Philosophy in Uzbekistan

At the end of the 20th century humankind has developed a new understanding of its interrelatedness in all aspects of life. The economic basis of international integration is the world market. The socio-political aspects of the consolidation process involve the expansion of democracy everywhere in the world. Democracy is becoming a prerequisite for the implementation of human rights, a vital necessity for the majority of world nations in general, and for every member of society in particular.

The collapse of Soviet totalitarianism has become a powerful impulse for democratic change in the many nations which strove to break free of the old Soviet Union.
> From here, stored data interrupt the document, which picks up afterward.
(** * Morphx: a shallow embedding of [app.py] and its verified properties

    The Flask views of [src/Morphx/app.py] are embedded as functions from
    a request and a world (database tables, upload directory, login
    session, flashed messages) to a response and a new world.

    Conventions of the embedding:
    - a table is the list of its rows in rowid order; a fresh primary key
      is one more than the largest key in the table (SQLite's rowid rule,
      the store [config.py] selects by default);
    - [db.session.add] followed by [db.session.commit] is one insertion
      that checks the [unique=True] columns and the [UniqueConstraint] of
      the model classes; a violated constraint is the unhandled
      [IntegrityError], i.e. a 500 response and an unchanged store;
    - Python strings are Rocq strings of code points below 256;
    - [datetime.utcnow()] is read from the request environment as a
      number of microseconds; the random salt drawn by
      [generate_password_hash] is read from the environment too;
    - what depends on the machine the application runs on is read from
      the [Host] of the environment: the integer [timestamp()] makes of
      a naive time, and whether the file system takes a file name;
    - an exception no view handles is the response 500 and an unchanged
      world: the [IntegrityError] of a commit, the [OverflowError] of a
      key the store cannot hold, the [OSError] of a file that cannot be
      written;
    - the library functions the views call ([secure_filename],
      [generate_password_hash], [check_password_hash],
      [send_from_directory]) are the fields of the class [Werkzeug];
      every view is parametric in them. *)

From Stdlib Require Import Ascii String.
From stdpp Require Import base decidable option numbers list sorting strings pretty gmap.

Local Open Scope string_scope.
Local Open Scope Z_scope.

(** ** Python string methods used by the views *)

Module Py.

(** [str.isspace] on one code point below 256. *)
Definition isspace (c : ascii) : bool :=
  let n := Z.of_N (N_of_ascii c) in
  ((9 <=? n) && (n <=? 13)) || ((28 <=? n) && (n <=? 32))
  || (n =? 133) || (n =? 160).

Fixpoint lstrip (s : string) : string :=
  match s with
  | EmptyString => EmptyString
  | String c t => if isspace c then lstrip t else s
  end.

Definition rstrip (s : string) : string :=
  String.rev (lstrip (String.rev s)).

(** [s.strip()] *)
Definition strip (s : string) : string := rstrip (lstrip s).

(** [str.lower] on one code point below 256: A-Z and the capital
    letters of Latin-1 (0xC0-0xDE without the multiplication sign). *)
Definition lower_char (c : ascii) : ascii :=
  let n := Z.of_N (N_of_ascii c) in
  if ((65 <=? n) && (n <=? 90))
     || ((192 <=? n) && (n <=? 222) && negb (n =? 215))
  then ascii_of_N (Z.to_N (n + 32)) else c.

Fixpoint lower (s : string) : string :=
  match s with
  | EmptyString => EmptyString
  | String c t => String (lower_char c) (lower t)
  end.

(** [c in s] *)
Fixpoint contains (c : ascii) (s : string) : bool :=
  match s with
  | EmptyString => false
  | String d t => bool_decide (c = d) || contains c t
  end.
Among these nations is independent Uzbekistan.

While my country consolidates its independence and lays the foundation of a civil society and democratic state ruled by law, it struggles with the aftermath of the totalitarian state, the rule of which is passing into history. The task has turned out to be less simple than it seemed. Democratisation is not a one time act; on the contrary, it is a slow process full of difficult political, legal, socio-economic, spiritual and psychological changes involving society as a whole as well as the private life of every citizen of our young state.

What I have said above applies to a large extent to the spiritual sphere including philosophy. The newly-won independence did not simultaneously bring the collapse of the command economy or the disappearance of state-run governmental structures or their bureaucracy or, what is most important, change the totalitarian mentality which Soviet rule formed over the course of many years among the majority of the people.

Let me illustrate with a few examples the rigid framework within which our spirituality and philosophical thought were confined during the Soviet period.

Before Uzbekistan won its independence, we were not permitted to publish our own textbooks. We were restricted to translations of textbooks written and published in Moscow. At best the national republics were allowed to publish their own manuals.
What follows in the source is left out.